Claro, que hay quien dice: “Rajoy dejó que se liara parda”. Que le pillaron con el paso cambiado. Que le colaron las urnas como si fuera un novato. Y tienen razón. A Rajoy le falló la inteligencia, el CNI. Le falló la policía. Le falló su propio aparato del Estado.
Pero aquí es donde uno empieza a sospechar que quizá esa “policía patriótica” que tanto se le atribuye al PP, en realidad no era tan patriótica… ni tan suya. Porque, si uno lo piensa bien, ¿cómo es posible que no supieran dónde se iba a votar? ¿Cómo no supieron impedir las aplicaciones móviles con las que se coordinó todo el dispositivo? ¿Cómo no se dieron cuenta de que Puigdemont tenía las maletas listas para fugarse por la frontera?
O sabían y no lo dijeron.
O no sabían… y otros sí.
Porque esto me recuerda a aquel otro episodio oscuro: los atentados del 11 de marzo en Madrid. El Gobierno del PP apuntando a ETA. El PSOE, con Rubalcaba al frente, sabiendo desde el minuto uno que había sido Al Qaeda. ¿Cómo lo sabían? ¿Quién les informó? ¿Qué canales tenían?
Es decir, los servicios de inteligencia del Estado que no se percataron de la puesta en marcha del mayor atentado terrorista en suelo europeo en aquel momento, pero fueron tremendamente ágiles en detener a todos los implicados, con una eficacia sobrenatural para un plan tan supuestamente elaborado... fueron incapaces también de detectar la compra de urnas y su llegada a Cataluña, o las apps que promovió el gobierno catalán para el voto... y hasta se les escapó Puigdemont, el mismo que se les coló para dar un mitin, y el mismo que se les volvió a escapar...
Demasiadas preguntas sin respuesta. Demasiadas coincidencias.
Y, sin embargo, a Rajoy se le echa todo encima. Como si hubiera sido un espectador más. Como si no hubiera hecho nada. Como si no hubiera asumido el coste político –y lo asumió– de aplicar el 155, de poner orden, de resistir el empuje de los que querían una España troceada.
¿Que Rajoy tenía muchas cosas criticables?
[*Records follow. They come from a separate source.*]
(** The reasons of [Violation]. *)
Inductive violation : Type :=
| NotRequired
| AddressEmpty (name : gostring)
| NotHostPort (name value : gostring)
| HostOrPortEmpty (name value : gostring)
| NotLoopback (name value : gostring)
| DestinationIncomplete
| UnsupportedDaemonMode (mode : gostring)
| TunnelLengthRange (n : Z)
| TunnelQuantityRange (n : Z)
| UnsupportedTransport (t : gostring)
| URLEmpty (service : gostring)
| URLNotAnonymous (service url : gostring)
| EndpointEmpty (service : gostring)
| EndpointNotAnonymous (service uri : gostring)
| EmptyNetworkConfig
| StunEnabled
| TurnEnabled
| RelayNotAnonymous (relay : gostring)
| TransportMismatch (service endpointTransport transport : gostring)
| GeneratedIncomplete
| GenerateFailed (msg : gostring).

#[global] Instance violation_eq_dec : EqDecision violation.
Proof. solve_decision. Defined.

Notation check := (res violation unit).

(** [if err := c1; err != nil { return err }; c2] *)
Definition then_check {A} (c1 : check) (c2 : res violation A) : res violation A := c1 ≫= fun _ => c2.
Notation "c1 ;;; c2" := (then_check c1 c2) (at level 100, c2 at level 200, right associativity).

(** The messages of the management service that the policy reads: the
    generated getters return empty values for a nil message. *)
Record HostConfig : Type := mkHostConfig { hc_uri : gostring }.
Record RelayConfig : Type := mkRelayConfig { rcfg_urls : list gostring }.
Record NetbirdConfig : Type := mkNetbirdConfig {
  nc_stuns : list HostConfig;
  nc_turns : list HostConfig;
  nc_signal : option HostConfig;
  nc_relay : option RelayConfig }.

Definition GetUrls (r : option RelayConfig) : list gostring :=
  match r with Some r => rcfg_urls r | None => [] end.

(** The fields of [system.Info] that identify the machine, and the others. *)
Record Info : Type := mkInfoRecord {
  Hostname_ : gostring;
  NetworkAddresses : list (Prefix * gostring);
  SystemSerialNumber : gostring;
  SystemProductName : gostring;
  SystemManufacturer : gostring;
  EnvCloud : gostring;
  EnvPlatform : gostring;
  AnonymousMode : bool;
  AnonymousTransport : gostring;
  I2PDestination : gostring;
  info_other : list gostring }.

(** A parsed [*url.URL] is represented by its [Host] field. *)
Record URL : Type := mkURL { url_Host : gostring }.

Section policy.
(** The lower-case mapping of strings that are not pure ASCII; SHA-256 with
    hexadecimal output; [i2psam.GenerateDestination]. *)
Context (unicode_lower : gostring -> gostring).
Context (sha256_hex : gostring -> gostring).
Context (generateI2PDestination : gostring -> gostring + gostring * gostring).
(** [EnsureTorDaemon] and [EnsureI2PDaemon]: whether the daemon was started
    by the client, or an error. *)
Context (ensureTorDaemon ensureI2PDaemon : TransportConfig -> violation + bool).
Por supuesto. ¿Que incumplió promesas? ¿Que en algunas cuestiones hizo justo lo contrario de lo prometido? También. ¿Que dejó morir su propio liderazgo por inanición? No lo niego. Pero si hablamos del 1 de octubre, de lo que fue y de lo que pudo ser, entonces sí: yo sigo defendiendo su gestión.
Porque a veces, en política, no gana el que más ruido hace.
A veces gana el que sabe esperar.
Y Rajoy esperó. No para esconderse, sino para actuar cuando tocaba.
Así que sí: Mariano Rajoy y yo no tenemos mucho en común. Él es más de andar y yo de correr. Él de galleguear y a mi se me entiende incluso cuando hablo andaluz. Pero en esto, al menos en esto, creo que coincidimos: en que la ley debe estar por encima del tacticismo.
Aunque eso hoy suene a cuento viejo.